[ASSIGNMENT]:
In the material below, identify each line bearing the word "forall". Reproduce those lines.

Start of Block

(** The reserves follow the delta and stop at the ends of the [u128] range. *)
Lemma apply_delta_clamp r d : in_u128 r -> in_i128 d -> apply_delta_u128 r d = Z.max 0 (Z.min (u128_mod - 1) (r + d)).
Proof.
  intros Hr Hd. pose proof (abs_i128_abs d Hd) as Ha. unfold apply_delta_u128. unfold abs_i128 in Ha.
  unfold in_u128, in_i128, u128_mod in *. destruct (Z.leb_spec 0 d) as [Hp|Hn].
  - unfold u128_sat_add, u128_mod. rewrite Z.mod_small by lia. lia.
  - rewrite (proj2 (Z.ltb_lt d 0) Hn) in Ha. rewrite Ha. unfold u128_sat_sub. lia.
Qed.

Lemma moved_snapshot_ok s m : snapshot_ok s -> snapshot_ok (moved_snapshot s m).
Proof.
  intros [Hb Hq]. split; cbn; (rewrite apply_delta_clamp; [unfold in_u128, u128_mod in *; lia|done|apply to_i128_range]).
Qed.

Lemma moved_zero s m : snapshot_ok s -> mv_base m = 0 -> mv_quote m = 0 -> moved_snapshot s m = s.
Proof.
  intros [Hb Hq] Eb Eq. unfold moved_snapshot. rewrite !apply_delta_clamp by (done || apply to_i128_range).
  rewrite Eb, Eq. destruct s; cbn in *. unfold in_u128, u128_mod in *. f_equal; lia.
Qed.

Section Moves.
Context `{ActivityCodec}.
Context (block_ts : Z) (units : gset SchemaAlkaneId) (frames vframes : list Timeframe) (tx_meta : gmap bytes (bytes * bool)).

Definition process_move (st : IndexState) (m : Move) : IndexState :=
  process_entry block_ts units frames vframes tx_meta (mv_owner m) (mv_defs m) st (mv_entry m).

Lemma process_move_pools st m : pools_map (process_move st m) = pools_map st.
Proof.
  unfold process_move, process_entry. destruct (reserves_snapshot st !! mv_owner m); [|done].
  destruct (_ && _); [done|]. destruct (kind_of_deltas _ _) as [[kind dir]|]; [|done].
  unfold record_trade, record_activity. cbn zeta. destruct (activity_push _ _ _ _) as [acc [sq|]], (is_trade kind); cbn;
    repeat destruct (trade_prices _ _ _ _); done.
Qed.

Lemma process_moves_pools st ms : pools_map (foldl process_move st ms) = pools_map st.
Proof. revert st. induction ms as [|m ms IH]; intros st; cbn; [done|]. by rewrite IH, process_move_pools. Qed.

(** The two loops are one walk over the moves. *)
Lemma process_balance_moves balance_txs st :
  process_balance_deltas block_ts units frames vframes tx_meta balance_txs st = foldl process_move st (block_moves (pools_map st) balance_txs).
Proof.
  unfold process_balance_deltas, block_moves. generalize (btree_entries balance_txs) as l. intros l. revert st.
  induction l as [|[owner es] l IH]; intros st; [done|]. rewrite bind_cons, foldl_app. cbn [foldl fst snd].
  assert (E : process_owner block_ts units frames vframes tx_meta st (owner, es)
              = foldl process_move st (match pools_map st !! owner with Some defs => map (mkMove owner defs) es | None => [] end)).
  { unfold process_owner. cbn [fst snd]. destruct (pools_map st !! owner) as [defs|]; [|done].
    clear IH. revert st. induction es as [|x es IH]; intros st; [done|]. cbn. apply IH. }
  rewrite E, IH, process_moves_pools. done.
Qed.

(** What a move adds to the activity, to the candles and to the volumes. *)
Definition mv_act (m : Move) : option SchemaActivityV1 :=
  '(kind, dir) ← mv_kind m; Some (activity_of block_ts tx_meta (mv_entry m) kind dir (mv_base m) (mv_quote m)).

Definition mv_trades (m : Move) : bool := match mv_kind m with Some (kind, _) => is_trade kind | None => false end.

(** The price a trade is charted at: the contract's own where there is one, or the ratio of
    the reserves that it left. *)
Definition spot (overrides : gmap SchemaAlkaneId (Z * Z)) (pool : SchemaAlkaneId) (after : SchemaPoolSnapshot) : Z * Z :=
  match overrides !! pool with
  | Some p => p
  | None => (price_quote_per_base (base_reserve after) (quote_reserve after), price_base_per_quote (base_reserve after) (quote_reserve after))
  end.

Definition mv_trade (overrides : gmap SchemaAlkaneId (Z * Z)) (after : SchemaPoolSnapshot) (m : Move) : Trade :=
  let '(p_q_per_b, p_b_per_q) := spot overrides (mv_owner m) after in
  mkTrade block_ts (mv_owner m) p_b_per_q p_q_per_b (Z.abs (mv_base m)) (Z.abs (mv_quote m)).

(** The amounts a trade counts for its tokens. *)
Definition mv_volumes (m : Move) : list (SchemaAlkaneId * Z) :=
  let base := base_alkane_id (mv_defs m) in
  let quote := quote_alkane_id (mv_defs m) in
  if mv_trades m then (base, Z.abs (mv_base m)) :: (if decide (quote = base) then [] else [(quote, Z.abs (mv_quote m))]) else [].

Definition count_volume (c : TokenVolumeCache) (x : SchemaAlkaneId * Z) : TokenVolumeCache :=
  volume_trade_for_frames c block_ts x.1 vframes x.2.

Lemma mv_base_abs m : abs_i128 (mv_base m) = Z.abs (mv_base m).
Proof. apply abs_i128_abs, to_i128_range. Qed.
Lemma mv_quote_abs m : abs_i128 (mv_quote m) = Z.abs (mv_quote m).
Proof. apply abs_i128_abs, to_i128_range. Qed.

Lemma mv_zero m : (mv_base m =? 0) && (mv_quote m =? 0) = true -> mv_kind m = None /\ mv_base m = 0 /\ mv_quote m = 0.
Proof. intros [Eb%Z.eqb_eq Eq%Z.eqb_eq]%andb_true_iff. unfold mv_kind. by rewrite Eb, Eq. Qed.

(** One move, field by field. *)
Lemma process_move_fields st m s :
  reserves_snapshot st !! mv_owner m = Some s -> snapshot_ok s ->
  let st' := process_move st m in
  let after := moved_snapshot s m in
  reserves_snapshot st' = <[mv_owner m := after]> (reserves_snapshot st)
  /\ pool_price_overrides st' = pool_price_overrides st
  /\ (activity_acc st', index_acc st') = match mv_act m with Some a => push_both block_ts (activity_acc st, index_acc st) (mv_owner m, a) | None => (activity_acc st, index_acc st) end
  /\ candle_cache st' = (if mv_trades m then apply_trade_for_frames frames (candle_cache st) (mv_trade (pool_price_overrides st) after m) else candle_cache st)
  /\ token_volume_cache st' = foldl count_volume (token_volume_cache st) (mv_volumes m).
Proof.
  intros Hs Hok st' after. unfold st', process_move, process_entry, mv_trades, mv_volumes. rewrite Hs, !signed_from_delta_change. fold (mv_base m). fold (mv_quote m).
  fold (mv_kind m). unfold mv_act. destruct ((mv_base m =? 0) && (mv_quote m =? 0)) eqn:E0.
  { apply mv_zero in E0 as (Ek & Eb & Eq). unfold mv_trades. rewrite Ek. unfold after. rewrite moved_zero by done. by rewrite insert_id. }
  unfold mv_trades. destruct (mv_kind m) as [[kind dir]|] eqn:Ek; [|done]. cbn [mbind option_bind].
  unfold record_activity, record_trade, push_both, trade_prices, mv_trade, spot. cbn zeta.
  cbn [set_reserves reserves_snapshot pools_map candle_cache activity_acc index_acc pool_price_overrides canonical_trade_buckets
       in_block_trade_volumes pools_touched pricing_excluded_pools has_trades token_volume_cache table_writes fst snd].
  destruct (activity_push (activity_acc st) (mv_owner m) block_ts _) as [acc [sq|]]; destruct (is_trade kind).
  all: cbn [set_reserves reserves_snapshot pools_map candle_cache activity_acc index_acc pool_price_overrides canonical_trade_buckets
       in_block_trade_volumes pools_touched pricing_excluded_pools has_trades token_volume_cache table_writes fst snd].
  all: rewrite ?mv_base_abs, ?mv_quote_abs.
  all: destruct (pool_price_overrides st !! mv_owner m) as [[pq pb]|]; cbn; try done.
  all: unfold count_volume; destruct (decide (quote_alkane_id (mv_defs m) = base_alkane_id (mv_defs m))) as [Eqb|Hqb];
       [rewrite bool_decide_true by done|rewrite bool_decide_false by done]; done.
Qed.

(** ** A block *)

Abbreviation Reserves := (gmap SchemaAlkaneId SchemaPoolSnapshot).

(** The pools that have reserves are the ones that are followed. *)
Definition followed (pools : gset SchemaAlkaneId) (ms : list Move) : list Move := filter (fun m => mv_owner m ∈ pools) ms.

Definition block_acts (pools : gset SchemaAlkaneId) (ms : list Move) : list (SchemaAlkaneId * SchemaActivityV1) :=
  omap (fun m => pair (mv_owner m) <$> mv_act m) (followed pools ms).

Definition block_volumes (pools : gset SchemaAlkaneId) (ms : list Move) : list (SchemaAlkaneId * Z) := followed pools ms ≫= mv_volumes.

(** The trades, each with the reserves it left. *)
Fixpoint block_trades (overrides : gmap SchemaAlkaneId (Z * Z)) (res : Reserves) (ms : list Move) : list Trade :=
  match ms with
  | [] => []
  | m :: ms =>
      match res !! mv_owner m with
      | None => block_trades overrides res ms
      | Some s =>
          let after := moved_snapshot s m in
          let rest := block_trades overrides (<[mv_owner m := after]> res) ms in
          if mv_trades m then mv_trade overrides after m :: rest else rest
      end
  end.

Definition reserves_after (res : Reserves) (ms : list Move) (pool : SchemaAlkaneId) : option SchemaPoolSnapshot :=
  (fun s => foldl moved_snapshot s (filter (of_pool pool) ms)) <$> res !! pool.

Definition reserves_ok (res : Reserves) : Prop := forall pool s, res !! pool = Some s -> snapshot_ok s.

Lemma reserves_ok_step res m s : reserves_ok res -> res !! mv_owner m = Some s -> reserves_ok (<[mv_owner m := moved_snapshot s m]> res).
Proof.
  intros Hok Hs pool s'. destruct (decide (mv_owner m = pool)) as [<-|].
  - rewrite lookup_insert_eq. intros [= <-]. apply moved_snapshot_ok. by eapply Hok.
  - rewrite lookup_insert_ne by done. apply Hok.
Qed.

Lemma process_moves_fields st ms :
  reserves_ok (reserves_snapshot st) ->
  let st' := foldl process_move st ms in
  let pools := dom (reserves_snapshot st) in
  (forall pool, reserves_snapshot st' !! pool = reserves_after (reserves_snapshot st) ms pool)
  /\ (activity_acc st', index_acc st') = foldl (push_both block_ts) (activity_acc st, index_acc st) (block_acts pools ms)
  /\ candle_cache st' = foldl (apply_trade_for_frames frames) (candle_cache st) (block_trades (pool_price_overrides st) (reserves_snapshot st) ms)
  /\ token_volume_cache st' = foldl count_volume (token_volume_cache st) (block_volumes pools ms).
Proof.
  revert st. induction ms as [|m ms IH]; intros st Hok; cbn zeta.
  { split; [|done]. intros pool. unfold reserves_after. cbn. by destruct (reserves_snapshot st !! pool). }
  cbn [foldl block_trades]. unfold block_acts, block_volumes, followed. rewrite filter_cons.
  destruct (reserves_snapshot st !! mv_owner m) as [s|] eqn:Es.
  - rewrite decide_True by (by apply elem_of_dom).
    destruct (process_move_fields st m s Es ltac:(by eapply Hok)) as (Er & Eo & Ea & Ec & Ev).
    destruct (IH (process_move st m)) as (Hr & Ha & Hc & Hv); [rewrite Er; by apply reserves_ok_step|].
    unfold block_acts, block_volumes, followed in Ha, Hv. rewrite Er, Eo, ?dom_insert_lookup_L in * by (by eexists). split.
    + intros pool. rewrite Hr. unfold reserves_after. rewrite filter_cons. destruct (decide (mv_owner m = pool)) as [<-|Hne].
      * rewrite lookup_insert_eq, decide_True by done. by rewrite Es.
      * rewrite lookup_insert_ne by done. by rewrite decide_False.
    + rewrite Ha, Hc, Hv, Ea, Ec, Ev, bind_cons, foldl_app. cbn [omap list_omap]. split_and!; [|by destruct (mv_trades m)|done].
      destruct (mv_act m); done.
  - rewrite decide_False by (by apply not_elem_of_dom). assert (process_move st m = st) as ->; [|destruct (IH st Hok) as (Hr & Ha & Hc & Hv)].
    { unfold process_move, process_entry. by rewrite Es. }
    split_and!; [|done..]. intros pool. rewrite Hr. unfold reserves_after. rewrite filter_cons.
    destruct (decide (mv_owner m = pool)) as [<-|Hne]; [by rewrite Es|by rewrite decide_False].
Qed.

End Moves.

End of Block

[RESPONSE TO THE TASK]:
Definition reserves_ok (res : Reserves) : Prop := forall pool s, res !! pool = Some s -> snapshot_ok s.
  (forall pool, reserves_snapshot st' !! pool = reserves_after (reserves_snapshot st) ms pool)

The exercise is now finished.